» **WORK INSTRUCTIONS**
What lines in the records below mention "other"? List them all.

» **ENTRIES PROVIDED**

*** Block opens ***

(* ===== verification/ProxyRequests.v ===== *)
(** * ProxyRequests: how the proxy answers requests

    The handlers of [network-proxy/src/http_proxy.rs], [mitm.rs] and
    [socks5.rs], with the answers of [responses.rs].  The crates [rama] and
    [http] — what a request's target is, how headers are read, the clients
    that send a request on — are the class [Rama]. *)

From stdpp Require Import pretty.
From S2P Require Import Prelude Decimal HostPaths IpAddr DomainPolicy ProxyConfig ProxyConstraints ProxyState NetworkPolicy.
Local Open Scope str_scope.

(** ** Answers *)

Record PolicyDecisionDetails : Type := mkDetails {
  pd_decision : NetworkPolicyDecision;
  pd_reason : str;
  pd_source : NetworkDecisionSource;
  pd_protocol : NetworkProtocol;
  pd_host : str;
  pd_port : N;
}.

Definition blocked_header_value (reason : str) : str :=
  if one_of reason [REASON_NOT_ALLOWED; REASON_NOT_ALLOWED_LOCAL] then lit "blocked-by-allowlist"
  else if reason =? REASON_DENIED then lit "blocked-by-denylist"
  else if reason =? REASON_METHOD_NOT_ALLOWED then lit "blocked-by-method-policy"
  else if reason =? REASON_MITM_REQUIRED then lit "blocked-by-mitm-required"
  else lit "blocked-by-policy".

Definition blocked_message (reason : str) : str :=
  if reason =? REASON_NOT_ALLOWED then lit "Domain not in allowlist."
  else if reason =? REASON_NOT_ALLOWED_LOCAL then lit "Sandbox policy blocks local/private network addresses."
  else if reason =? REASON_DENIED then lit "Domain denied by the sandbox policy."
  else if reason =? REASON_METHOD_NOT_ALLOWED then lit "Method not allowed in limited mode."
  else if reason =? REASON_MITM_REQUIRED then lit "MITM required for limited HTTPS."
  else if reason =? REASON_PROXY_DISABLED then lit "network proxy is disabled"
  else lit "Request blocked by network policy.".

Definition blocked_message_with_policy (reason : str) (details : PolicyDecisionDetails) : str := blocked_message reason.

Record BlockedResponse : Type := mkBlockedResponse {
  bl_status : str;
  bl_host : str;
  bl_reason : str;
  bl_decision : option str;
  bl_source : option str;
  bl_protocol : option str;
  bl_port : option N;
  bl_message : option str;
}.

(** ** Requests *)

Record Uri : Type := mkUri { u_scheme : option str; u_authority : option str; u_path_and_query : option str }.

(** A header's name is in lower case; the list is in the order of the map. *)
Abbreviation Headers := (list (str * str)).

Record Request : Type := mkRequest {
  rq_method : str;
  rq_uri : Uri;
  rq_headers : Headers;
  rq_client : option str;
  rq_body : str;
}.

Definition header_get (name : str) (headers : Headers) : option str :=
  snd <$> List.find (fun h => fst h =? name) headers.
(** [HeaderMap::remove] removes every value of the name. *)
Definition header_remove (name : str) (headers : Headers) : Headers :=
  List.filter (fun h => negb (fst h =? name)) headers.

Class Rama : Type := {
  (** hosts, as displayed and compared *)
  RHost : Type;
  show_rhost : RHost -> str;
  rhost_eqb : RHost -> RHost -> bool;
  (** [RequestContext::try_from]: the authority's host and port, the port of
      [host_with_port], and whether it is the default one *)
  request_context : Request -> result str (RHost * option N * N * bool);
  (** the typed [Host] header *)
  typed_host : Headers -> result unit (option (RHost * option N));
  header_to_str : str -> option str;
  header_name : str -> option str;
  header_value : str -> anyhow str;
  uri_parse : str -> anyhow Uri;
  (** what the service does to the headers inside an intercepted connection *)
  strip_inner : Request -> Request;
  (** answers of the upstream, through the environment's proxy or directly *)
  Upstream : Type;
  serve : bool -> Request -> anyhow Upstream;
  (** answers at a socket of the host *)
  serve_socket : str -> Request -> anyhow Upstream;
}.

Section Handlers.
Context `{GL : Globs} `{HO : Host} `{RM : Rama}.

Inductive RespBody : Type := BodyText (s : str) | BodyJson (b : BlockedResponse).

Inductive Response : Type :=
| Local (status : N) (headers : Headers) (body : RespBody)
| FromUpstream (r : Upstream).

Definition text_response (status : N) (body : str) : Response :=
  Local status [(lit "content-type", lit "text/plain")] (BodyText body).

Definition blocked_text_response (reason : str) : Response :=
  Local 403 [(lit "content-type", lit "text/plain"); (lit "x-proxy-error", blocked_header_value reason)]
    (BodyText (blocked_message reason)).

Definition blocked_text_with_details (reason : str) (details : PolicyDecisionDetails) : Response :=
  Local 403 [(lit "content-type", lit "text/plain"); (lit "x-proxy-error", blocked_header_value reason)]
    (BodyText (blocked_message_with_policy reason details)).

Definition json_blocked (host reason : str) (details : option PolicyDecisionDetails) : Response :=
  Local 403 [(lit "content-type", lit "application/json"); (lit "x-proxy-error", blocked_header_value reason)]
    (BodyJson (mkBlockedResponse (lit "blocked") host reason
      (policy_decision_as_str ∘ pd_decision <$> details) (source_as_str ∘ pd_source <$> details)
      (as_policy_protocol ∘ pd_protocol <$> details) (pd_port <$> details)
      (blocked_message_with_policy reason <$> details))).

(** *** Headers between hops *)

Definition connection_tokens (raw_connection : str) : list str :=
  List.filter (fun token => negb (is_empty token)) (map trim (split_char (ch ",") raw_connection)).

Definition remove_token (headers : Headers) (token : str) : Headers :=
  match header_name token with Some name => header_remove name headers | None => headers end.

(** The loop, for at most [fuel] rounds *)
Fixpoint remove_connection (fuel : nat) (headers : Headers) : Headers :=
  match fuel with
  | 0 => headers
  | S fuel =>
      match header_get (lit "connection") headers with
      | None => headers
      | Some raw_connection =>
          let headers := header_remove (lit "connection") headers in
          remove_connection fuel
            (match header_to_str raw_connection with
             | Some raw_connection => fold_left remove_token (connection_tokens raw_connection) headers
             | None => headers
             end)
      end
  end.

Definition HOP_BY_HOP : list str :=
  map lit ["keep-alive"; "proxy-connection"; "proxy-authorization"; "trailer"; "transfer-encoding"; "upgrade"]%string.

Definition remove_hop_by_hop_request_headers (headers : Headers) : Headers :=
  let headers := remove_connection (S (length headers)) headers in
  let headers := fold_left (fun headers name => header_remove name headers) HOP_BY_HOP headers in
  match header_name [0x74; 0x65]%N with
  | Some short_hop_header_name => header_remove short_hop_header_name headers
  | None => headers
  end.

Definition set_headers (req : Request) (headers : Headers) : Request :=
  mkRequest (rq_method req) (rq_uri req) headers (rq_client req) (rq_body req).

Definition validate_absolute_form_host_header (req : Request) (ctx : RHost * option N * N * bool)
    : result str unit :=
  let '(authority_host, authority_port, _, has_default_port) := ctx in
  if bool_decide (u_scheme (rq_uri req) = None) then Ok tt
  else match typed_host (rq_headers req) with
       | Err _ => Err (lit "invalid Host header")
       | Ok None => Ok tt
       | Ok (Some (host, port)) =>
           if negb (rhost_eqb host authority_host) then Err (lit "Host header does not match request target")
           else match port with
                | Some host_port =>
                    if negb (bool_decide (Some host_port = authority_port))
                    then Err (lit "Host header does not match request target") else Ok tt
                | None =>
                    if negb has_default_port then Err (lit "Host header does not match request target") else Ok tt
                end
       end.

(** ** What leaves the proxy *)

Context {Ca : Type}.
Record MitmState : Type := mkMitm { ms_ca : Ca; ms_upstream : bool; ms_inspect : bool; ms_max_body_bytes : N }.

Definition MITM_INSPECT_BODIES : bool := false.
Definition MITM_MAX_BODY_BYTES : N := 4096.

(** [MitmState::new]; the authority is [ManagedMitmCa::load_or_create] *)
Definition mitm_new (load_or_create : anyhow Ca) (allow_upstream_proxy : bool) : anyhow MitmState :=
  ca ← load_or_create;
  Ok (mkMitm ca allow_upstream_proxy MITM_INSPECT_BODIES MITM_MAX_BODY_BYTES).

(** [Authority] of a tunnel *)
Record Authority : Type := mkAuthority { au_host : RHost; au_port : N }.

Inductive Sent : Type :=
| SentRequest (via_proxy : bool) (req : Request)
| SentSocket (path : str) (req : Request)
(** an opaque tunnel *)
| SentTunnel (via_proxy : bool) (target : Authority)
(** a request inside an intercepted tunnel *)
| SentInner (via_proxy : bool) (req : Request)
| SentTcp (target : Authority)
| SentUdp (host : str) (port : N) (payload : str).

Abbreviation M := (NetworkPolicy.M (Mitm := MitmState) (Sent := Sent)).
Abbreviation Decider := (option (NetworkPolicyRequest -> NetworkDecision)).

Section Handle.
Context (turn : nat -> ConfigState (Mitm := MitmState) -> ConfigState (Mitm := MitmState) * option (list str)).
Context (now : nat -> Z) (lookup_host : str -> N -> option (list IpAddr)).

Definition internal_error : Response := text_response 500 (lit "error").

(** An answer at once, if the call failed *)
Definition or_respond {A} (m : M (anyhow A)) (k : A -> M Response) : M Response :=
  r ← m;
  match r with Ok a => k a | Err _ => mret internal_error end.
(* ===== verification/PermissionsToml.v ===== *)
(** * PermissionsToml: permission profiles as the configuration writes them

    [config/src/permissions_toml.rs]: the tables of a profile and what its
    network table does to the settings of the proxy.  A [BTreeMap] is a table
    sorted by keys; reading TOML text is serde's. *)

From S2P Require Import Prelude BTree Permissions DomainPolicy ProxyConfig.
Local Open Scope str_scope.

(** ** Tables *)

Inductive FilesystemPermissionToml : Type :=
| AccessToml (access : FileSystemAccessMode)
| ScopedToml (scoped_entries : list (str * FileSystemAccessMode)).

Record FilesystemPermissionsToml : Type := mkFilesystemToml {
  ft_glob_scan_max_depth : option nat;
  ft_entries : list (str * FilesystemPermissionToml);
}.

Definition filesystem_is_empty (self : FilesystemPermissionsToml) : bool := is_empty (ft_entries self).

Inductive NetworkDomainPermissionToml : Type := TomlAllow | TomlDeny.

Record NetworkDomainPermissionsToml : Type := mkDomainsToml {
  dt_entries : list (str * NetworkDomainPermissionToml);
}.

(** What [apply_to_network_proxy_config] maps a permission to *)
Definition proxy_permission (permission : NetworkDomainPermissionToml) : NetworkDomainPermission :=
  match permission with TomlAllow => DomainAllow | TomlDeny => DomainDeny end.

Definition toml_allowed_domains (self : NetworkDomainPermissionsToml) : option (list str) :=
  non_empty_or_none (map fst (List.filter (fun e => match e.2 with TomlAllow => true | TomlDeny => false end) (dt_entries self))).
Definition toml_denied_domains (self : NetworkDomainPermissionsToml) : option (list str) :=
  non_empty_or_none (map fst (List.filter (fun e => match e.2 with TomlDeny => true | TomlAllow => false end) (dt_entries self))).

Inductive NetworkUnixSocketPermissionToml : Type := TomlSocketAllow | TomlSocketNone.

Record NetworkUnixSocketPermissionsToml : Type := mkSocketsToml {
  ut_entries : list (str * NetworkUnixSocketPermissionToml);
}.

Definition toml_allow_unix_sockets (self : NetworkUnixSocketPermissionsToml) : list str :=
  map fst (List.filter (fun e => match e.2 with TomlSocketAllow => true | TomlSocketNone => false end) (ut_entries self)).

Record NetworkToml : Type := mkNetworkToml {
  nt_enabled : option bool;
  nt_proxy_url : option str;
  nt_enable_socks5 : option bool;
  nt_socks_url : option str;
  nt_enable_socks5_udp : option bool;
  nt_allow_upstream_proxy : option bool;
  nt_dangerously_allow_non_loopback_proxy : option bool;
  nt_dangerously_allow_all_unix_sockets : option bool;
  nt_mode : option NetworkMode;
  nt_domains : option NetworkDomainPermissionsToml;
  nt_unix_sockets : option NetworkUnixSocketPermissionsToml;
  nt_allow_local_binding : option bool;
}.

Record PermissionProfileToml : Type := mkProfileToml {
  profile_filesystem : option FilesystemPermissionsToml;
  profile_network : option NetworkToml;
}.

(** [PermissionsToml]: profiles by name *)
Definition PermissionsToml : Type := list (str * PermissionProfileToml).

(** The error is the text of an [io::Error]. *)
Definition resolve_permission_profile (permissions : PermissionsToml) (profile_name : str)
    : result str PermissionProfileToml :=
  match tbl_get profile_name permissions with
  | Some profile => Ok profile
  | None => Err (lit "default_permissions refers to undefined profile `" ++ profile_name ++ lit "`")
  end.

(** ** The settings that a network table makes *)

Definition overlay_network_domain_permissions (n : NetworkProxySettings) (domains : NetworkDomainPermissionsToml)
    : NetworkProxySettings :=
  fold_left (fun n e => upsert_domain_permission n e.1 (proxy_permission e.2) normalize_host) (dt_entries domains) n.

Definition overlay_unix_sockets (n : NetworkProxySettings) (sockets : NetworkUnixSocketPermissionsToml)
    : NetworkProxySettings :=
  let proxy_unix_sockets := match unix_sockets n with Some u => sp_entries u | None => [] end in
  let entries := fold_left (fun entries e =>
      tbl_insert e.1 (match e.2 with TomlSocketAllow => UnixSocketAllow | TomlSocketNone => UnixSocketNone end) entries)
    (ut_entries sockets) proxy_unix_sockets in
  set_unix_sockets n (if is_empty entries then None else Some (mkSocketPermissions entries)).

(** The fields that are written as they are *)
Definition overlay_scalars (self : NetworkToml) (n : NetworkProxySettings) : NetworkProxySettings :=
  mkSettings
    (default (enabled n) (nt_enabled self))
    (default (proxy_url n) (nt_proxy_url self))
    (default (enable_socks5 n) (nt_enable_socks5 self))
    (default (socks_url n) (nt_socks_url self))
    (default (enable_socks5_udp n) (nt_enable_socks5_udp self))
    (default (allow_upstream_proxy n) (nt_allow_upstream_proxy self))
    (default (dangerously_allow_non_loopback_proxy n) (nt_dangerously_allow_non_loopback_proxy self))
    (default (dangerously_allow_all_unix_sockets n) (nt_dangerously_allow_all_unix_sockets self))
    (default (mode n) (nt_mode self))
    (domains n) (unix_sockets n)
    (default (allow_local_binding n) (nt_allow_local_binding self))
    (mitm n).

Definition apply_to_network_proxy_config (self : NetworkToml) (config : NetworkProxyConfig) : NetworkProxyConfig :=
  let n := overlay_scalars self (network config) in
  let n := match nt_domains self with Some domains => overlay_network_domain_permissions n domains | None => n end in
  let n := match nt_unix_sockets self with Some sockets => overlay_unix_sockets n sockets | None => n end in
  mkProxyConfig n.

Definition to_network_proxy_config (self : NetworkToml) : NetworkProxyConfig :=
  apply_to_network_proxy_config self (mkProxyConfig settings_default).

(** ** What an overlay does to the domains *)

(** The entries for a host, as its normal form is compared *)
Definition entries_for (host : str) (entries : list NetworkDomainPermissionEntry) : list NetworkDomainPermissionEntry :=
  List.filter (fun entry => normalize_host (de_pattern entry) =? host) entries.

(** The last one that an overlay says about a host *)
Definition last_for (host : str) (l : list NetworkDomainPermissionEntry) : option NetworkDomainPermissionEntry :=
  last (entries_for host l).

Definition overlay_entry (e : str * NetworkDomainPermissionToml) : NetworkDomainPermissionEntry :=
  mkDomainEntry e.1 (proxy_permission e.2).

(** A domain list that an overlay, a rule or a setter writes one after the
    other: each entry replaces those for its host. *)
Definition upsert_all (n : NetworkProxySettings) (l : list NetworkDomainPermissionEntry) : NetworkProxySettings :=
  fold_left (fun n e => upsert_domain_permission n (de_pattern e) (de_permission e) normalize_host) l n.

Lemma upsert_all_app n l k : upsert_all n (l ++ k) = upsert_all (upsert_all n l) k.
Proof. apply fold_left_app. Qed.

Lemma overlay_upsert_all n d : overlay_network_domain_permissions n d = upsert_all n (map overlay_entry (dt_entries d)).
Proof.
  unfold overlay_network_domain_permissions, upsert_all. revert n.
  induction (dt_entries d) as [|e l IH]; intros n; [done|]. apply IH.
Qed.

Lemma upsert_entries_or_default n e :
  entries_or_default (upsert_domain_permission n (de_pattern e) (de_permission e) normalize_host)
  = List.filter (fun x => negb (normalize_host (de_pattern x) =? normalize_host (de_pattern e))) (entries_or_default n) ++ [e].
Proof.
  unfold upsert_domain_permission, some_domains, entries_or_default. cbn [set_domains domains].
  destruct e as [p q]. cbn [de_pattern de_permission].
  destruct (is_empty _) eqn:E; [|done]. by destruct (List.filter _ _).
Qed.

Lemma filter_filter_app {A} (f g : A -> bool) l : List.filter f (List.filter g l) = List.filter (fun x => g x && f x) l.
Proof. induction l as [|x l IH]; simpl; [done|]. destruct (g x); simpl; [destruct (f x)|]; by rewrite ?IH. Qed.

Lemma filter_none {A} (f : A -> bool) l : (forall x, x ∈ l -> f x = false) -> List.filter f l = [].
Proof.
  induction l as [|x l IH]; intros H; simpl; [done|]. rewrite (H x) by left. apply IH. intros y Hy. apply H. by right.
Qed.

(** After an overlay, the entries for a host are the last one that it gives,
    or as before if it gives none. *)
Lemma upsert_all_entries n l host :
  entries_for host (entries_or_default (upsert_all n l))
  = match last_for host l with Some e => [e] | None => entries_for host (entries_or_default n) end.
Proof.
  unfold last_for. induction l as [|e l IH] using rev_ind; [done|].
  rewrite upsert_all_app. cbn [upsert_all fold_left]. rewrite upsert_entries_or_default.
  unfold entries_for in *. rewrite !List.filter_app, last_app. cbn [List.filter].
  case_bool_decide as E; cbn [app last].
  - rewrite filter_filter_app, filter_none; [done|]. intros x _. rewrite E. by destruct (bool_decide _).
  - rewrite app_nil_r, filter_filter_app, <- IH. apply List.filter_ext. intros x.
    case_bool_decide as E1; [|done]. case_bool_decide as E2; [|done]. congruence.
Qed.

Lemma last_for_app host l k :
  last_for host (l ++ k) = match last_for host k with Some e => Some e | None => last_for host l end.
Proof. unfold last_for, entries_for. by rewrite List.filter_app, last_app. Qed.

(** The other settings are not touched. *)
Lemma upsert_all_set_domains n l : upsert_all n l = set_domains n (domains (upsert_all n l)).
Proof. induction l as [|e l IH] using rev_ind; [by destruct n|]. rewrite upsert_all_app, IH. reflexivity. Qed.

(** What a table says about domains *)
Definition domain_overlay (self : NetworkToml) : list NetworkDomainPermissionEntry :=
  match nt_domains self with Some d => map overlay_entry (dt_entries d) | None => [] end.

Lemma applied_settings (self : NetworkToml) (config : NetworkProxyConfig) :
  exists u, network (apply_to_network_proxy_config self config)
    = set_unix_sockets (upsert_all (overlay_scalars self (network config)) (domain_overlay self)) u.
Proof.
  unfold apply_to_network_proxy_config, domain_overlay. cbn [network].
  assert (match nt_domains self with Some d => overlay_network_domain_permissions (overlay_scalars self (network config)) d
    | None => overlay_scalars self (network config) end
    = upsert_all (overlay_scalars self (network config)) match nt_domains self with Some d => map overlay_entry (dt_entries d) | None => [] end)
    as -> by (destruct (nt_domains self); [apply overlay_upsert_all|done]).
  destruct (nt_unix_sockets self); [by eexists|]. set (n := upsert_all _ _). exists (unix_sockets n). by destruct n.
Qed.

Lemma entries_for_elem e l : e ∈ l <-> e ∈ entries_for (normalize_host (de_pattern e)) l.
Proof. unfold entries_for. rewrite elem_of_filter_list, bool_decide_eq_true. tauto. Qed.

Lemma upsert_all_elem n l e :
  e ∈ entries_or_default (upsert_all n l) <->
  last_for (normalize_host (de_pattern e)) l = Some e \/
  (last_for (normalize_host (de_pattern e)) l = None /\ e ∈ entries_or_default n).
Proof.
  rewrite entries_for_elem, upsert_all_entries. destruct (last_for _ l) as [e'|].
  - rewrite list_elem_of_singleton. split; [intros ->; by left|]. by intros [[= ->]|[? _]].
  - rewrite <- entries_for_elem. split; [by right|]. by intros [?|[_ ?]].
Qed.
(* ===== verification/NetworkApproval.v ===== *)
(** * NetworkApproval: asking the user about hosts

    [core/src/tools/network_approval.rs], the decider that a session gives its
    proxy, with [core/src/network_policy_decision.rs] and the part of
    [core/src/session/mod.rs] that makes an answer permanent.  The service has
    five locks: a request is a task whose steps are the sections under one of
    them, and tasks interleave.  What the session, its hooks, the user or the
    guardian answer are inputs of the steps. *)

From S2P Require Import Prelude Decimal DomainPolicy ExecPolicy Permissions PatchSafety.
From S2P Require Import ProxyConfig ProxyConstraints ProxyState NetworkPolicy.
Local Open Scope str_scope.

(** ** Decisions of the policy, for the user *)

Inductive NetworkApprovalProtocol : Type := ApprovalHttp | ApprovalHttps | ApprovalSocks5Tcp | ApprovalSocks5Udp.

Record NetworkApprovalContext : Type := mkApprovalContext { ac_host : str; ac_protocol : NetworkApprovalProtocol }.

Record NetworkPolicyDecisionPayload : Type := mkPayload {
  pl_decision : NetworkPolicyDecision;
  pl_source : NetworkDecisionSource;
  pl_protocol : option NetworkApprovalProtocol;
  pl_host : option str;
  pl_reason : option str;
  pl_port : option N;
}.

Definition is_ask_from_decider (self : NetworkPolicyDecisionPayload) : bool :=
  match pl_decision self, pl_source self with PolicyAsk, Decider => true | _, _ => false end.

Definition parse_network_policy_decision (value : str) : option NetworkPolicyDecision :=
  if value =? lit "deny" then Some PolicyDeny else if value =? lit "ask" then Some PolicyAsk else None.

Definition network_approval_context_from_payload (payload : NetworkPolicyDecisionPayload) : option NetworkApprovalContext :=
  if negb (is_ask_from_decider payload) then None
  else
    protocol ← pl_protocol payload;
    host ← trim <$> pl_host payload;
    if is_empty host then None else Some (mkApprovalContext host protocol).

Definition QUOTE : str := [34%N].

Definition denied_network_policy_message (blocked : BlockedRequest) : option str :=
  match br_decision blocked ≫= parse_network_policy_decision with
  | Some PolicyDeny =>
      let host := trim (br_host blocked) in
      if is_empty host then Some (lit "Network access was blocked by policy.")
      else
        let reason := br_reason blocked in
        let detail :=
          if reason =? lit "denied"
          then lit "domain is explicitly denied by policy and cannot be approved from this prompt"
          else if reason =? lit "not_allowed" then lit "domain is not on the allowlist for the current sandbox mode"
          else if reason =? lit "not_allowed_local"
          then lit "local/private network addresses are blocked by the sandbox policy"
          else if reason =? lit "method_not_allowed" then lit "request method is blocked by the current network mode"
          else if reason =? lit "proxy_disabled" then lit "network proxy is disabled"
          else lit "request is blocked by network policy" in
        Some (lit "Network access to " ++ QUOTE ++ host ++ QUOTE ++ lit " was blocked: " ++ detail ++ lit ".")
  | _ => None
  end.

Record ExecPolicyNetworkRuleAmendment : Type := mkRuleAmendment {
  ra_protocol : NetworkRuleProtocol;
  ra_decision : Decision;
  ra_justification : str;
}.

Definition execpolicy_network_rule_amendment (amendment : NetworkPolicyAmendment)
    (network_approval_context : NetworkApprovalContext) (host : str) : ExecPolicyNetworkRuleAmendment :=
  let protocol :=
    match ac_protocol network_approval_context with
    | ApprovalHttp => Http
    | ApprovalHttps => Https
    | ApprovalSocks5Tcp => Socks5Tcp
    | ApprovalSocks5Udp => Socks5Udp
    end in
  let '(decision, action_verb) :=
    match npa_action amendment with
    | NetAllow => (ExecPolicy.Allow, lit "Allow")
    | NetDeny => (Forbidden, lit "Deny")
    end in
  let protocol_label :=
    match ac_protocol network_approval_context with
    | ApprovalHttp => lit "http"
    | ApprovalHttps => lit "https_connect"
    | ApprovalSocks5Tcp => lit "socks5_tcp"
    | ApprovalSocks5Udp => lit "socks5_udp"
    end in
  mkRuleAmendment protocol decision (action_verb ++ lit " " ++ protocol_label ++ lit " access to " ++ host).

(** *** Making an answer permanent *)

Definition validated_network_policy_amendment_host (amendment : NetworkPolicyAmendment)
    (network_approval_context : NetworkApprovalContext) : anyhow str :=
  let approved_host := normalize_host (ac_host network_approval_context) in
  let amendment_host := normalize_host (npa_host amendment) in
  if negb (amendment_host =? approved_host)
  then bail (lit "network policy amendment host '" ++ npa_host amendment ++ lit "' does not match approved host '"
             ++ ac_host network_approval_context ++ lit "'")
  else Ok approved_host.

(** [anyhow!(_: {err})] shows the outermost message of the error. *)
Definition annotate {A} (msg : str) (r : anyhow A) : anyhow A :=
  map_err (fun chain => [msg ++ lit ": " ++ default [] (head chain)]) r.

Section Persist.
(** The running proxy, if there is one, and the exec policy's file *)
Context {S : Type} (proxy : option (DomainListKind -> str -> S -> anyhow unit * S)).
Context (append_network_rule_and_update : str -> NetworkRuleProtocol -> Decision -> option str -> S -> anyhow unit * S).

Definition persist_network_policy_amendment (amendment : NetworkPolicyAmendment)
    (network_approval_context : NetworkApprovalContext) (s : S) : anyhow unit * S :=
  match validated_network_policy_amendment_host amendment network_approval_context with
  | Err e => (Err e, s)
  | Ok host =>
      let execpolicy_amendment := execpolicy_network_rule_amendment amendment network_approval_context host in
      let '(updated, s) :=
        match proxy with
        | None => (Ok tt, s)
        | Some update =>
            match npa_action amendment with
            | NetAllow =>
                let '(r, s) := update KindAllow host s in
                (annotate (lit "failed to update runtime allowlist") r, s)
            | NetDeny =>
                let '(r, s) := update KindDeny host s in
                (annotate (lit "failed to update runtime denylist") r, s)
            end
        end in
      match updated with
      | Err e => (Err e, s)
      | Ok _ =>
          let '(r, s) := append_network_rule_and_update host (ra_protocol execpolicy_amendment)
            (ra_decision execpolicy_amendment) (Some (ra_justification execpolicy_amendment)) s in
          (annotate (lit "failed to persist network policy amendment to execpolicy") r, s)
      end
  end.

Lemma validated_host_Ok amendment context host :
  validated_network_policy_amendment_host amendment context = Ok host <->
  host = normalize_host (ac_host context) /\ normalize_host (npa_host amendment) = normalize_host (ac_host context).
Proof.
  unfold validated_network_policy_amendment_host. case_bool_decide as E; cbn; [|split; [done|by intros []]].
  split; [by intros [= <-]|by intros [-> _]].
Qed.

(** An answer is made permanent only for the host that was asked about: the
    running proxy first, the rule only after that. *)
Lemma persist_network_policy_amendment_spec amendment context s :
  match validated_network_policy_amendment_host amendment context with
  | Err e => persist_network_policy_amendment amendment context s = (Err e, s)
  | Ok host =>
      let update := default (fun _ _ s => (Ok tt, s)) proxy in
      let kind := match npa_action amendment with NetAllow => KindAllow | NetDeny => KindDeny end in
      let rule := execpolicy_network_rule_amendment amendment context host in
      let '(r, s1) := persist_network_policy_amendment amendment context s in
      match update kind host s with
      | (Err _, s2) => r <> Ok tt /\ s1 = s2
      | (Ok _, s2) =>
          let '(r', s3) := append_network_rule_and_update host (ra_protocol rule) (ra_decision rule)
            (Some (ra_justification rule)) s2 in
          s1 = s3 /\ (r = Ok tt <-> r' = Ok tt)
      end
  end.
Proof.
  unfold persist_network_policy_amendment. destruct (validated_network_policy_amendment_host _ _) as [host|e]; [|done].
  destruct proxy as [update|]; cbn [default from_option id].
  - destruct (npa_action amendment); destruct (update _ host s) as [[[]|e] s2]; cbn [annotate map_err]; try done.
    all: by destruct (append_network_rule_and_update _ _ _ _ s2) as [[[]|e] s3].
  - by destruct (append_network_rule_and_update _ _ _ _ s) as [[[]|e] s3].
Qed.
End Persist.

(** ** The service *)

(** What the service relies on of [tokio::sync::Notify]: a future that
    [notified()] created completes with the next [notify_waiters()], even if it
    has not been polled before. *)
Class Notify : Type := {
  notify_t : Type;
  future_t : Type;
  notify_new : notify_t;
  notified : notify_t -> future_t;
  notify_waiters : notify_t -> notify_t;
  completed : notify_t -> future_t -> bool;
  (** the future was created by it, now or before *)
  created_from : notify_t -> future_t -> Prop;
  notified_created n : created_from n (notified n);
  notify_created n f : created_from n f -> created_from (notify_waiters n) f;
  notify_completes n f : created_from n f -> completed (notify_waiters n) f = true;
}.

*** Block closes ***

» **TASK RESPONSE**
    other: each entry replaces those for its host. *)
(** The other settings are not touched. *)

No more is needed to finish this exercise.